Exercise —
For every line that contains the string "Fixpoint", pull that line out of the material below.

Working data —
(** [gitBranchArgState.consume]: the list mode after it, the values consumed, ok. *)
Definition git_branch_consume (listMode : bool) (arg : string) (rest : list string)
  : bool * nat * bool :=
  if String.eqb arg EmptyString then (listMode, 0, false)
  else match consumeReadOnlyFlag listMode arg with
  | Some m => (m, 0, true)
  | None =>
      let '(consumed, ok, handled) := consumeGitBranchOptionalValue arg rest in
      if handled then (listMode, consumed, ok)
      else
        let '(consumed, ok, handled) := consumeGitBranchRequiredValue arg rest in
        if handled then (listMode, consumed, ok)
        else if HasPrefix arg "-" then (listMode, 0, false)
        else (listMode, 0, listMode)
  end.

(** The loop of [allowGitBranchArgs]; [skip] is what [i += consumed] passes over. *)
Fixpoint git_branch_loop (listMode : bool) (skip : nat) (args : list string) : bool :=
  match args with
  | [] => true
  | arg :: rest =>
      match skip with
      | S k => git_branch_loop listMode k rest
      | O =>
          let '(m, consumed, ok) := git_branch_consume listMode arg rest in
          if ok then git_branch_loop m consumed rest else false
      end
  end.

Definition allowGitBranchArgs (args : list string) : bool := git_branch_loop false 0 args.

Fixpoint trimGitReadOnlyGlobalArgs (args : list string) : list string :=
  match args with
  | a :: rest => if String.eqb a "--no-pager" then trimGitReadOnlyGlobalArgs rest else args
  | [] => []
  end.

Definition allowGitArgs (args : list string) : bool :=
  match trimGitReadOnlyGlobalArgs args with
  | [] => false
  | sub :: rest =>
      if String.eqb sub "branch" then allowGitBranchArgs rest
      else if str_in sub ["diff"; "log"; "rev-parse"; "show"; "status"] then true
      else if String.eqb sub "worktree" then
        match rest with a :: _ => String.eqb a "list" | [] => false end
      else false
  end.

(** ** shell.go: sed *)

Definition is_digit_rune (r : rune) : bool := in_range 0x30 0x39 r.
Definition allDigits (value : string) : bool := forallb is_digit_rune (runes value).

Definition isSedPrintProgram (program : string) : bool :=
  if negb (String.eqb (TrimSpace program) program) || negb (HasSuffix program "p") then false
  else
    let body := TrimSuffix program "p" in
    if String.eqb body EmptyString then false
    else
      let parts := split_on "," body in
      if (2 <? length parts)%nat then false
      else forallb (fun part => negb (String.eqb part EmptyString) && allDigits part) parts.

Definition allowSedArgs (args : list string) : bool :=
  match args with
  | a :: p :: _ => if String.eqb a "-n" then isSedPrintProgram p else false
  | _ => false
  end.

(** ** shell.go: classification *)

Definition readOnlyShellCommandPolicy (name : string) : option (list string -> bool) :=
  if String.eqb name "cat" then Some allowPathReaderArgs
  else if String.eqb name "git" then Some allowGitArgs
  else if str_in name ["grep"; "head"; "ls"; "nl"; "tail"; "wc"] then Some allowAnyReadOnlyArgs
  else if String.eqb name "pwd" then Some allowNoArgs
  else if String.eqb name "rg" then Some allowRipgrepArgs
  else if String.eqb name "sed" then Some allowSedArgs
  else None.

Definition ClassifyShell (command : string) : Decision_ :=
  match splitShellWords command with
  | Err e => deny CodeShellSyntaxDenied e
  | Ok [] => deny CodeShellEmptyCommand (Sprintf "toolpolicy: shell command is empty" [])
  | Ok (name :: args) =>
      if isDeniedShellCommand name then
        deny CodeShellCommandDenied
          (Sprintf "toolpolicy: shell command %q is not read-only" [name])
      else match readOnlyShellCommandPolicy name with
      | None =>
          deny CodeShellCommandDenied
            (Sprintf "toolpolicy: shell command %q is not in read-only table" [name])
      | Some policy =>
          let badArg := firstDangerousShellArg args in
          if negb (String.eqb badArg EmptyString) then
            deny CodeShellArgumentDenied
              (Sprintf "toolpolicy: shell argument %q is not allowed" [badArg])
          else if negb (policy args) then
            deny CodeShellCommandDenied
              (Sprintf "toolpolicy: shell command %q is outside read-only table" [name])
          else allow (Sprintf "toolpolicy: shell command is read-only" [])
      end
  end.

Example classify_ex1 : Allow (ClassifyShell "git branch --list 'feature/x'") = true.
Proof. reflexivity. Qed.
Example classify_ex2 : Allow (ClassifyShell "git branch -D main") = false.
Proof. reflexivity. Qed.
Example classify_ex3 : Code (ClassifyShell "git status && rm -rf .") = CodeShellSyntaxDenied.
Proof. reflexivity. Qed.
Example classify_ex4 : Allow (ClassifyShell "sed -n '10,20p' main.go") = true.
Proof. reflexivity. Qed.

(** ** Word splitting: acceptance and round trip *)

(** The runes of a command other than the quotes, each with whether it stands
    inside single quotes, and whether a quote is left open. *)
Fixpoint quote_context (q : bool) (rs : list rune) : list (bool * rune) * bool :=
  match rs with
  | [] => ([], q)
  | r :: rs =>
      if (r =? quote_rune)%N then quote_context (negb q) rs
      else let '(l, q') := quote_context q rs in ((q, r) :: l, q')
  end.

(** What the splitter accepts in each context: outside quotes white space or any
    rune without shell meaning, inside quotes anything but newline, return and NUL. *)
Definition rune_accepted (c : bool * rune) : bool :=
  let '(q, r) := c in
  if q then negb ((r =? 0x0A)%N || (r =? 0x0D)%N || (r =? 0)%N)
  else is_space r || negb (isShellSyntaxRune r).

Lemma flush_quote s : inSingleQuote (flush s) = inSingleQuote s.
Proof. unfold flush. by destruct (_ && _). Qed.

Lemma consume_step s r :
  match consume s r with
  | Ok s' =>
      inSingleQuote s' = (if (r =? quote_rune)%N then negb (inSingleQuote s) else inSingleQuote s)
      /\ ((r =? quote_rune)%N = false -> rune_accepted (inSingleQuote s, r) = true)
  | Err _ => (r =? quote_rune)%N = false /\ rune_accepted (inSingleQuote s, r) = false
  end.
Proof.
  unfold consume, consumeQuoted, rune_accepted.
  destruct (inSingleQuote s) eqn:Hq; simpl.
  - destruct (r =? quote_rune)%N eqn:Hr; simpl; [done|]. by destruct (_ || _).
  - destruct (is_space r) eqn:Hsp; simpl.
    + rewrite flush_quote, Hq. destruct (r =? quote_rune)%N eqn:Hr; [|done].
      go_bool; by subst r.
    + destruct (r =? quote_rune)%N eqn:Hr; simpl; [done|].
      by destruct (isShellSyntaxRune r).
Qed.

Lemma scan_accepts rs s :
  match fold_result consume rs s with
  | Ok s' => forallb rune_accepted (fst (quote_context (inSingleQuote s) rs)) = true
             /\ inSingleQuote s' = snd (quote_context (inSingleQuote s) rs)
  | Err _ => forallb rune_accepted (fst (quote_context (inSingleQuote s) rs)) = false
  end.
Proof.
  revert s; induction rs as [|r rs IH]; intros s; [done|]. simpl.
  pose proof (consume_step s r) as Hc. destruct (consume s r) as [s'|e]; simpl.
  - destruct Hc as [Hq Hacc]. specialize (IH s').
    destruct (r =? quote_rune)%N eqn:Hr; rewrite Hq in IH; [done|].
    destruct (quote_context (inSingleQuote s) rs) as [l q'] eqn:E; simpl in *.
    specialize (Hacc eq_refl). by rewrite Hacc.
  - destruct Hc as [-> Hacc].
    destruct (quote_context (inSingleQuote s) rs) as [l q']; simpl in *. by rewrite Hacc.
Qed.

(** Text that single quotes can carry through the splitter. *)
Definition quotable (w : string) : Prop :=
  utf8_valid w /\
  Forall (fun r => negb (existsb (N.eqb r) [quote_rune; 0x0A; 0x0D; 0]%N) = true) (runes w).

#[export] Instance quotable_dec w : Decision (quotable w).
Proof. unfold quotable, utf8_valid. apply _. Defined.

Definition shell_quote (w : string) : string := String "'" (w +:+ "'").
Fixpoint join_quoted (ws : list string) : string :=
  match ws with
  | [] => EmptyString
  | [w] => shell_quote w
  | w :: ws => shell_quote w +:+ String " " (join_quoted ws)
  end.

Written solution —
Fixpoint git_branch_loop (listMode : bool) (skip : nat) (args : list string) : bool :=
Fixpoint trimGitReadOnlyGlobalArgs (args : list string) : list string :=
Fixpoint quote_context (q : bool) (rs : list rune) : list (bool * rune) * bool :=
Fixpoint join_quoted (ws : list string) : string :=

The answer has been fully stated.